§ INSTRUCTIONS TO FOLLOW: Scan the records below for the word "Busy" and give only the number of lines that hold it.

§ Saved data entries:
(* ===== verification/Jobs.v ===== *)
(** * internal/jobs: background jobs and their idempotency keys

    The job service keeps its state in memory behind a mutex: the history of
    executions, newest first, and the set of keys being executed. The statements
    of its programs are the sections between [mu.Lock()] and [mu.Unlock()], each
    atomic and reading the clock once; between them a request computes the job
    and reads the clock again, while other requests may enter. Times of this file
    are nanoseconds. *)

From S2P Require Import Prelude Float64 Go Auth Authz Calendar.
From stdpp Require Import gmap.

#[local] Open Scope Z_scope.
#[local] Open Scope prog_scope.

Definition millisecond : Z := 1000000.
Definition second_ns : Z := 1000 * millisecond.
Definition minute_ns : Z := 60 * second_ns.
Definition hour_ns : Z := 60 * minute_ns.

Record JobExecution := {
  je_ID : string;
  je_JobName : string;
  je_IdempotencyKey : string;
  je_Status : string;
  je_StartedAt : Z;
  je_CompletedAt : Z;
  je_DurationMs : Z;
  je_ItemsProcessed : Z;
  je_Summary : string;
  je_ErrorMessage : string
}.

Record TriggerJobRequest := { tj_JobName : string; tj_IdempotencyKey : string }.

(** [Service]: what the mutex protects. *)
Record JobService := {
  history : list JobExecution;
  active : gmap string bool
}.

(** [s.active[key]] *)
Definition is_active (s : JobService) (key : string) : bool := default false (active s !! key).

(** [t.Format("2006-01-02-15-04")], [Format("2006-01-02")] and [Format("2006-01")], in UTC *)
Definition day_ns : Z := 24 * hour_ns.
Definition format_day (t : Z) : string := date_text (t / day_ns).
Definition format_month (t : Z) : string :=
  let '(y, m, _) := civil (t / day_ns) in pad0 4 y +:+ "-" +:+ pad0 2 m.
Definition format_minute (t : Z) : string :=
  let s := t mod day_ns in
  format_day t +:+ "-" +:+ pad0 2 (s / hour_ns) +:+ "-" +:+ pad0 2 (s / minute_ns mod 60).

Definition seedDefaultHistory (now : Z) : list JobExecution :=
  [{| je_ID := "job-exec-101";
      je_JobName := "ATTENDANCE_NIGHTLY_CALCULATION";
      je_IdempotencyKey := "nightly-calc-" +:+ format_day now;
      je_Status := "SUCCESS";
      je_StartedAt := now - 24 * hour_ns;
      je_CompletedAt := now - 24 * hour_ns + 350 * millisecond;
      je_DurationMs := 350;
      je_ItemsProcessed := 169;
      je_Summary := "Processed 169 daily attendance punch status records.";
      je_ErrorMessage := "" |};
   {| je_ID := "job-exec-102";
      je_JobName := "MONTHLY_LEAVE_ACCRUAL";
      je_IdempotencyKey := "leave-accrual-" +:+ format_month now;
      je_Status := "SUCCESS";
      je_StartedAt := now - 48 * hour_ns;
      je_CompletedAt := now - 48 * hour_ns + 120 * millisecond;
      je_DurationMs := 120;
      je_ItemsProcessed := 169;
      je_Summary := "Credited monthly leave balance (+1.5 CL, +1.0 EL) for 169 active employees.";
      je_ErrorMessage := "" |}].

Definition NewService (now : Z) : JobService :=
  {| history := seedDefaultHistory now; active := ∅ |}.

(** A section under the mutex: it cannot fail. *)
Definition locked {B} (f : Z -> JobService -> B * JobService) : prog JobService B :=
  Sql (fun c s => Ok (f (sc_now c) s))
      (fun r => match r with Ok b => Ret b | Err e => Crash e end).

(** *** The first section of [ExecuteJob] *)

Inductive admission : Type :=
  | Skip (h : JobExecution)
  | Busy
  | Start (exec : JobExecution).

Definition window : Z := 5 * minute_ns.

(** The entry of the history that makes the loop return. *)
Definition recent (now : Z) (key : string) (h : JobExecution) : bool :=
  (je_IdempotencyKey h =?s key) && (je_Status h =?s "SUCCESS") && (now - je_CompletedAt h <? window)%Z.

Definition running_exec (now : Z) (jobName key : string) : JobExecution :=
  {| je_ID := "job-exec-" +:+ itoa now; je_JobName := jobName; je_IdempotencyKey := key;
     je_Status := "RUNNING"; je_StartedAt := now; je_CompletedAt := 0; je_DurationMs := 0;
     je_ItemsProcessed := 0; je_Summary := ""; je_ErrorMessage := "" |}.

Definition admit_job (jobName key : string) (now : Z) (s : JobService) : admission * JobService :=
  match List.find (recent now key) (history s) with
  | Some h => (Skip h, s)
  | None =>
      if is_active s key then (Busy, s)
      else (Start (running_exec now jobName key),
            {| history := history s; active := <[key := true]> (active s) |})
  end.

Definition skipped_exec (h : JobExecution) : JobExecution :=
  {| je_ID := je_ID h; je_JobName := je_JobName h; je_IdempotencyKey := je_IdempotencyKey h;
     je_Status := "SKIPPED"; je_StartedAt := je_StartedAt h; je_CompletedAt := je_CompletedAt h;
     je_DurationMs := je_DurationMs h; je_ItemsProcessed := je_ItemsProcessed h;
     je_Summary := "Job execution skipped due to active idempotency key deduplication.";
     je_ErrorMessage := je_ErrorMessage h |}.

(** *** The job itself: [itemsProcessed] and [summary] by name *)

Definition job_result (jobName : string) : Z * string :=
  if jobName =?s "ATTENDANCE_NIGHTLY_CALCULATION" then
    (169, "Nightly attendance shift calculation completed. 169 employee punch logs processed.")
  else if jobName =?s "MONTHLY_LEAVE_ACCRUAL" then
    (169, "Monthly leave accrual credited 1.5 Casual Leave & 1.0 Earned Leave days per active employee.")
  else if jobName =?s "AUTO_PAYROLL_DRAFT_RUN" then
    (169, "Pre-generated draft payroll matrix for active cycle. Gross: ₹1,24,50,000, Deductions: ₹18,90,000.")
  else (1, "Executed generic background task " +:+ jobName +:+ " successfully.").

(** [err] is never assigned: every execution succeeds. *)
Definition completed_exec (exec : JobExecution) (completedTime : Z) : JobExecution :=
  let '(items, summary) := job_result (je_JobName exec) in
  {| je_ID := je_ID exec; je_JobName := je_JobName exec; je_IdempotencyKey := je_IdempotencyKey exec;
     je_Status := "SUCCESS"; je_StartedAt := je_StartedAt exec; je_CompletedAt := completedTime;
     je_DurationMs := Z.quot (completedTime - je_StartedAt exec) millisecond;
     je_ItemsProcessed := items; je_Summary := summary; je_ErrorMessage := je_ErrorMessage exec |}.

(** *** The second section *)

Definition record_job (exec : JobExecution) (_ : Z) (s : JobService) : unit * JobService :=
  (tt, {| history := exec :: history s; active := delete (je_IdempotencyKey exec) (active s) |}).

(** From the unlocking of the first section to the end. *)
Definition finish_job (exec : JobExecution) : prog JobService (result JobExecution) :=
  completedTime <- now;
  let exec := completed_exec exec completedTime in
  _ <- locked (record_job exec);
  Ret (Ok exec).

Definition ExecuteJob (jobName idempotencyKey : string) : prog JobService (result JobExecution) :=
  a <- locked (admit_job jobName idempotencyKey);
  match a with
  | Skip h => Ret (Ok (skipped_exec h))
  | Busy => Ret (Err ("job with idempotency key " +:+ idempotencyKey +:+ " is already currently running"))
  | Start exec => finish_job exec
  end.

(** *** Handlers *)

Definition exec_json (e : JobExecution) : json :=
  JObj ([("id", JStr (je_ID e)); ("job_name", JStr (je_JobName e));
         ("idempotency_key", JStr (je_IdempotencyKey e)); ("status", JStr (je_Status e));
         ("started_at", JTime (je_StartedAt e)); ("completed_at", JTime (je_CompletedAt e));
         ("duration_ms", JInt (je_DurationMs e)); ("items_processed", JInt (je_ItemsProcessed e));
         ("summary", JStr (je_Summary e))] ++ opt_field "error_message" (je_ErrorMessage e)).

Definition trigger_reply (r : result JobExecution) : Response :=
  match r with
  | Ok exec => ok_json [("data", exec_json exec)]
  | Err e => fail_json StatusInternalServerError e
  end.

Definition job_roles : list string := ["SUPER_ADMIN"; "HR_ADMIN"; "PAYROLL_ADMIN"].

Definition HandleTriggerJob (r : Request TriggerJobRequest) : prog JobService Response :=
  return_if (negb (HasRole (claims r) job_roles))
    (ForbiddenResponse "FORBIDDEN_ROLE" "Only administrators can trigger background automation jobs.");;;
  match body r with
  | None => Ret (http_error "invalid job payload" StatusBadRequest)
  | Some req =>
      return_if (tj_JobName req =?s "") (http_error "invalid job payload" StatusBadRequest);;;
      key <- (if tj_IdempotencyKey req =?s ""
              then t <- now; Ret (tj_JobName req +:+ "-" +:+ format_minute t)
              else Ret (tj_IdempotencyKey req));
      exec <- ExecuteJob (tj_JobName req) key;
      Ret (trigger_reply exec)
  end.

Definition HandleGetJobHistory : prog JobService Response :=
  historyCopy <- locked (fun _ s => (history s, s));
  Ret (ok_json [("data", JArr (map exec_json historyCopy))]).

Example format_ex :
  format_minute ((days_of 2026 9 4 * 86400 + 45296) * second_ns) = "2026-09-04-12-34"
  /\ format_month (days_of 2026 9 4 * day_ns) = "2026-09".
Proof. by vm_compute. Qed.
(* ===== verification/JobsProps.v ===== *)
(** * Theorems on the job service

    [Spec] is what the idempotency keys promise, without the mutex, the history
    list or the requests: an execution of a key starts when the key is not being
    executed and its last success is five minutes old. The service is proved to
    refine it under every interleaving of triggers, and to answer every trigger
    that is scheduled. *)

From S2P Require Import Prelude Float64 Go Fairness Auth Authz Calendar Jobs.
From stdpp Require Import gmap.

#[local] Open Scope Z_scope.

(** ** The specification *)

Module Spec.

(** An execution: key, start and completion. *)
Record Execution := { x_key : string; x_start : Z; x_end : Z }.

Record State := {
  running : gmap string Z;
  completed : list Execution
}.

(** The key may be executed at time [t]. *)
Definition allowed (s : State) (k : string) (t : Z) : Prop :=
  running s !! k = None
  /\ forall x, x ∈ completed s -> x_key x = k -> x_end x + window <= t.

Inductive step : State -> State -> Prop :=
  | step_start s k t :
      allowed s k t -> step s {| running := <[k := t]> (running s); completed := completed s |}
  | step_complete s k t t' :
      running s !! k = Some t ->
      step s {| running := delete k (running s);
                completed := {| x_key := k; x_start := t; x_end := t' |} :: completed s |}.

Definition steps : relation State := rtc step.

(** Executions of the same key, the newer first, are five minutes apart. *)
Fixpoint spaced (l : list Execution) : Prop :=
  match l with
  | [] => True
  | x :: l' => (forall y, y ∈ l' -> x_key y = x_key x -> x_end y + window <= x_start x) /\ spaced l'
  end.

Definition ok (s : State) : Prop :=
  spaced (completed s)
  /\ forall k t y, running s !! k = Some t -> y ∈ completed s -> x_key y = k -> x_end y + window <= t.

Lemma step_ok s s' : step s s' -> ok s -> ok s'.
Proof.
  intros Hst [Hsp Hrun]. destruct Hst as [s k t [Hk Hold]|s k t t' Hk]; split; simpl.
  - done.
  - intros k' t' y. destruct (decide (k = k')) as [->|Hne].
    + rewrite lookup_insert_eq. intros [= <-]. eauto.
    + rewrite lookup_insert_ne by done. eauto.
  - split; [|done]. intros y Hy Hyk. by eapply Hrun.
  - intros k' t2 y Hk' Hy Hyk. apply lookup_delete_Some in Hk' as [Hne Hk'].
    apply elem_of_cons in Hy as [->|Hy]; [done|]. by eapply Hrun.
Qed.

§ OUTPUT OF THE EXERCISE: 3